### WHAT TO DO
Among the records that follow, set down only the lines from the one containing "g_segment_registry (mc_g s2)" to the one containing "Hx2 & Hq & ->).", both included, exactly.

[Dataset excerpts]
(** The round-robin branch of [arena_get]. *)
Lemma assign_arena tld s L :
  slab_inv s L → ctl_inv s → g_arena_next (mc_g s) + 1 < 2 ^ 31 →
  (tld ≠ 0 → is_Some (mc_tlds s !! tld)) →
  let idx := Z.rem (g_arena_next (mc_g s)) 4 in
  let s1 := upd_g (λ g, g <| g_arena_next ::= λ n, s32 (n + 1) |>) s in
  let s2 := upd_arena (Z.to_nat idx) (λ a, a <| ar_thread_count ::= λ n, s32 (n + 1) |>) s1 in
  let s3 := if tld =? 0 then s2 else upd_tld tld (λ t, t <| td_arena := Some (Z.to_nat idx) |>) s2 in
  0 ≤ idx < 4 ∧ is_Some (g_arenas (mc_g s1) !! Z.to_nat idx) ∧ calm s L s3 ∧
  (tld ≠ 0 → ∃ t, mc_tlds s3 !! tld = Some t ∧ is_Some (td_arena t)).
Proof.
  intros Hs Hc Hnext Htld idx s1 s2 s3. destruct (ci_next _ Hc) as [Hlo Hhi].
  assert (0 ≤ idx < 4) as Hidx by (apply Z.rem_bound_pos; lia).
  assert (s1 = upd_g (λ g, g <| g_arena_next := g_arena_next (mc_g s) + 1 |>) s) as Hs1.
  { unfold s1, upd_g. simpl. unfold s32. rewrite Z.mod_small by lia. repeat f_equal. lia. }
  assert (calm s L s1) as Hca1.
  { rewrite Hs1. apply calm_ctl; try done. apply ctl_inv_next; [done|lia]. }
  assert (mc_tlds s1 = mc_tlds s) as Ht1 by done. clearbody s1.
  destruct (upd_arena_calm s1 L (Z.to_nat idx) (λ a, a <| ar_thread_count ::= λ n, s32 (n + 1) |>))
    as [_ Hca2]; [apply Hca1..|done|done|]. fold s2 in Hca2.
  assert (mc_tlds s2 = mc_tlds s) as Ht2 by done. clearbody s2.
  split_and!; [lia|lia|apply arena_lookup; [apply Hca1|lia]| |].
  - unfold s3. pose proof (calm_trans _ _ _ _ Hca1 Hca2) as Hca. destruct (Z.eqb_spec tld 0) as [|H0]; [done|].
    destruct (Htld H0) as [t Ht]. eapply calm_trans; [exact Hca|]. apply calm_ctl; try done; [apply Hca2|].
    apply (ctl_inv_set_arena _ tld t); [apply Hca2|by rewrite Ht2|lia].
  - unfold s3. intros H0. destruct (Z.eqb_spec tld 0) as [|_]; [done|].
    destruct (Htld H0) as [t Ht]. unfold upd_tld. simpl. rewrite Ht2, lookup_alter_eq, Ht. simpl. eauto.
Qed.

Lemma arena_get_run tid s L :
  slab_inv s L → ctl_inv s → malloc_is_initialized s = true →
  mc_thread_id_counter s < UINT32_MAX → g_arena_next (mc_g s) + 1 < 2 ^ 31 →
  ∃ i s', arena_get tid s = Ok (Some i, s') ∧ (i < 4)%nat ∧ calm s L s' ∧
    ∀ tld, mc_specific s !! tid = Some tld →
      ∃ t, mc_tlds s' !! tld = Some t ∧ is_Some (td_arena t).
Proof.
  intros Hs Hc Hinit Hcnt Hnext. unfold arena_get.
  destruct (tld_get tid s) as [tld s1] eqn:Htld.
  destruct (tld_get_calm tid s L tld s1) as (Hca & Hn1 & _ & Hcase); try done.
  pose proof (ca_slab _ _ _ Hca) as Hs1. pose proof (ca_ctl _ _ _ Hca) as Hc1.
  assert (tld ≠ 0 → is_Some (mc_tlds s1 !! tld)) as Hex by (destruct Hcase as [[-> _]|(_ & _ & ?)]; done).
  assert (∀ tld', mc_specific s !! tid = Some tld' → tld' = tld ∧ tld ≠ 0) as Hsame.
  { intros tld' Hsp. unfold tld_get in Htld. rewrite Hsp in Htld. injection Htld as -> ->.
    by destruct (ci_specific _ Hc _ _ Hsp). }
  fold (tld_read tld s1). destruct (tld_read_run tld s1 Hex) as (o & -> & Ho & Ho0). cbn [mbind res_bind].
  destruct (o ≫= td_arena) as [i|] eqn:Hoa.
  - apply bind_Some in Hoa as (t' & -> & Hi).
    assert (tld ≠ 0) as H0 by (intros H0; by specialize (Ho0 H0)). specialize (Ho H0). symmetry in Ho.
    exists i, s1. split_and!; try done.
    + by apply (ti_arena _ _ _ _ (tld_inv_of s1 tld t' Hc1 Ho)).
    + intros tld' [-> _]%Hsame. eauto.
  - rewrite (ci_count _ Hc1). change (4 =? 0) with false. cbv iota.
    destruct (assign_arena tld s1 L) as (Hidx & [a Ha] & Hca3 & Htld3); try done; [by rewrite Hn1|].
    destruct (Z.ltb_spec (Z.rem (g_arena_next (mc_g s1)) 4) 0); [lia|].
    cbv zeta. rewrite Ha. cbn [deref mbind res_bind].
    eexists _, _. split; [reflexivity|]. split_and!; [lia|by eapply calm_trans|].
    intros tld' [-> ?]%Hsame. by apply Htld3.
Qed.
(** The step both kinds of free make: page [r] of [s1] gets the metadata
    [p2] and memory [m2], in which the slot [a] is free again. *)
Lemma free_step s1 s2 L r p p2 live live1 lf rf a :
  slab_inv s1 L → ctl_inv s1 → lookup_page s1 r = Some p → pm_state p = PAGE_ACTIVE →
  L !! r = Some live → live ≡ₚ a :: live1 → same_slab p p2 →
  page_inv (mc_mem s2) p2 lf rf live1 → (malloc_debug = true → bitmap_ok p2 live1) →
  mem_frame [a] (mc_mem s1) (mc_mem s2) → bytes (mc_mem s2) →
  mc_segs s2 = mc_segs (upd_page r (λ _, p2) s1) → same_shape s1 s2 → locks s2 = locks s1 →
  mc_mapped s2 = mc_mapped s1 → g_tables (mc_g s2) = g_tables (mc_g s1) →
  g_segment_registry (mc_g s2) = g_segment_registry (mc_g s1) →
  large_view s2 = large_view s1 → g_initialized (mc_g s2) = g_initialized (mc_g s1) →
  slab_inv s2 (<[r := live1]> L) ∧ ctl_inv s2 ∧ shrinks a s1 L s2 (<[r := live1]> L) ∧ outside s1 s2.
Proof.
  intros Hs Hc Hp Hst HL Hperm Hss Hi Hb Hfr Hby Hsegs Hsh Hlk Hmap Ht Hreg Hlv Hin.
  apply same_slab_place in Hss as Hsp. assert (a ∈ live) as Ha by (rewrite Hperm; set_solver).
  destruct (slab_active s1 L r p Hs Hp Hst)
    as (sg & live0 & _ & _ & _ & _ & _ & HL2 & (_ & _ & _ & _ & _ & lf0 & rf0 & Hi0)).
  assert (live0 = live) as -> by congruence. clear HL2.
  assert (a ∈ touched p) as Hta.
  { apply (page_inv_touched _ _ _ _ _ Hi0). set_solver. }
  assert (∀ c, c ∈ [a] → c ∈ touched p) as Hl by set_solver.
  assert (same_world s1 s2) as Hw by (split; [done..|]; intros b; unfold is_mapped; by rewrite Hmap).
  assert (∀ x n, block s1 L x n → x ∈ live → x ≠ a → n = pm_slot_size p) as Hsz.
  { intros x n Hbl Hx _. destruct Hbl as (r2 & live2 & q & HL' & Hx2 & Hq & ->).
    destruct (live_in_page s1 L r2 live2 x) as (? & ? & ?); try done.
    destruct (live_in_page s1 L r live x) as (? & ? & ?); try done.
    assert (r2 = r) as -> by (by apply (page_addr_unique r2 r x)). congruence. }
  assert (NoDup live) as Hnd.
  { pose proof (page_inv_NoDup _ _ _ _ _ Hi0) as Hnd. rewrite app_assoc in Hnd.
    by apply NoDup_app in Hnd as (_ & _ & ?). }
  rewrite Hperm in Hnd. apply NoDup_cons in Hnd as [Hna _].
  assert (∀ x, x ∈ live ↔ x = a ∨ x ∈ live1) as Hlive by (intros x; rewrite Hperm; set_solver).
  split_and!.
  - by eapply (slot_step_inv s1 s2 L r p p2 live live1 lf rf [a]).
  - by rewrite <- Hsh.
  - split.
    + intros x n. rewrite (slot_step_blocks s1 s2 L r p p2 live live1) by done. split.
      * intros [[Hbl Hx]|[Hx ->]]; (split; [|intros ->; set_solver]); [done|].
        exists r, live, p. split_and!; try done. apply Hlive. by right.
      * intros [Hbl Hne]. destruct (decide (x ∈ live)) as [Hx|Hx]; [right|by left].
        split; [|by eapply Hsz]. apply Hlive in Hx as [->|?]; done.
    + intros x n b Hbl Hne Hb'. eapply (slot_step_bytes s1 s2 L r p p2 live [a]); try done. set_solver.
  - by eapply (slot_step_outside_all s1 s2 L r p p2 [a]).
Qed.

(** The common tail of both kinds of free. *)
Definition free_tail_spec s s1 L r p p1 live1 a (local : bool) : Prop :=
  let '(m, p2) := if local then page_free_slot_local (mc_mem s1) p1 a
                  else page_free_slot_remote (mc_mem s1) p1 a in
  let s2 := upd_page r (λ _, p2) (upd_page r (λ _, p1) s1 <| mc_mem := m |>) in
  same_slab p p2 ∧
  slab_inv s2 (<[r := live1]> L) ∧ ctl_inv s2 ∧ same_shape s1 s2 ∧ locks s2 = locks s1 ∧
  shrinks a s L s2 (<[r := live1]> L) ∧ outside s s2.

Lemma shrinks_calm a s L s1 s2 L2 : calm s L s1 → shrinks a s1 L s2 L2 → shrinks a s L s2 L2.
Proof.
  intros Hca [Sb Sm]. destruct (ca_grows _ _ _ Hca) as [Gb Gm]. split.
  - intros x n. rewrite Sb, Gb. unfold no_new. tauto.
  - intros x n b Hx Hne Hb. rewrite (Sm x n b), (Gm x n b); try done. apply Gb. by left.
Qed.

Lemma shrinks_calm_r a s L s1 L1 s2 : shrinks a s L s1 L1 → calm s1 L1 s2 → shrinks a s L s2 L1.
Proof.
  intros [Sb Sm] Hca. destruct (ca_grows _ _ _ Hca) as [Gb Gm]. split.
  - intros x n. rewrite Gb, Sb. unfold no_new. tauto.
  - intros x n b Hx Hne Hb. rewrite (Gm x n b), (Sm x n b); try done. by apply Sb.
Qed.

Lemma free_tail s s1 L r p p1 live live1 lf rf a local :
  calm s L s1 → lookup_page s1 r = Some p → pm_state p = PAGE_ACTIVE → L !! r = Some live →
  live ≡ₚ a :: live1 → same_slab p p1 → page_inv (mc_mem s1) p1 lf rf (a :: live1) →
  (malloc_debug = true → bitmap_ok p1 live1) → free_tail_spec s s1 L r p p1 live1 a local.
Proof.
  intros Hca Hp1 Hst HL Hperm Hss1 Hi1 Hbm1. pose proof (ca_slab _ _ _ Hca) as Hs1.
  unfold free_tail_spec. pose proof (free_slot_inv local _ _ _ _ _ _ Hi1 (si_bytes _ _ Hs1)) as Hfree.
  destruct (if local then _ else _) as [m p2].
  destruct Hfree as (Hss2 & Hfr & Hby & Hbo & Hbm2 & lf' & rf' & Hi2).
  assert (same_slab p p2) as Hss by (unfold same_slab in *; naive_solver congruence).
  set (s2 := upd_page r (λ _, p2) _). cbv zeta. split; [done|].
  assert (same_shape s1 s2) as Hsh.
  { etrans; [apply (upd_page_shape s1 r (λ _, p1))|etrans; [apply (set_mem_shape _ m)|apply upd_page_shape]].
    - intros q Hq. simplify_eq. unfold same_slab in Hss1. naive_solver.
    - intros q Hq. change (lookup_page (upd_page r (λ _, p1) s1) r = Some q) in Hq.
      rewrite lookup_upd_page_eq, Hp1 in Hq. simplify_eq/=. unfold same_slab in Hss2. naive_solver. }
  destruct (free_step s1 s2 L r p p2 live live1 lf' rf' a) as (H1 & H2 & H3 & H4); try done.
  - apply Hca.
  - intros Hd. eapply bitmap_ok_ext; [done|..|by apply Hbm1]; by apply Hss2.
  - by eapply (upd_page_twice r p1 p2 s1).
  - split_and!; try done; [by eapply shrinks_calm|]. etrans; [apply Hca|done].
Qed.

### RESPONSE
  g_segment_registry (mc_g s2) = g_segment_registry (mc_g s1) →
  large_view s2 = large_view s1 → g_initialized (mc_g s2) = g_initialized (mc_g s1) →
  slab_inv s2 (<[r := live1]> L) ∧ ctl_inv s2 ∧ shrinks a s1 L s2 (<[r := live1]> L) ∧ outside s1 s2.
Proof.
  intros Hs Hc Hp Hst HL Hperm Hss Hi Hb Hfr Hby Hsegs Hsh Hlk Hmap Ht Hreg Hlv Hin.
  apply same_slab_place in Hss as Hsp. assert (a ∈ live) as Ha by (rewrite Hperm; set_solver).
  destruct (slab_active s1 L r p Hs Hp Hst)
    as (sg & live0 & _ & _ & _ & _ & _ & HL2 & (_ & _ & _ & _ & _ & lf0 & rf0 & Hi0)).
  assert (live0 = live) as -> by congruence. clear HL2.
  assert (a ∈ touched p) as Hta.
  { apply (page_inv_touched _ _ _ _ _ Hi0). set_solver. }
  assert (∀ c, c ∈ [a] → c ∈ touched p) as Hl by set_solver.
  assert (same_world s1 s2) as Hw by (split; [done..|]; intros b; unfold is_mapped; by rewrite Hmap).
  assert (∀ x n, block s1 L x n → x ∈ live → x ≠ a → n = pm_slot_size p) as Hsz.
  { intros x n Hbl Hx _. destruct Hbl as (r2 & live2 & q & HL' & Hx2 & Hq & ->).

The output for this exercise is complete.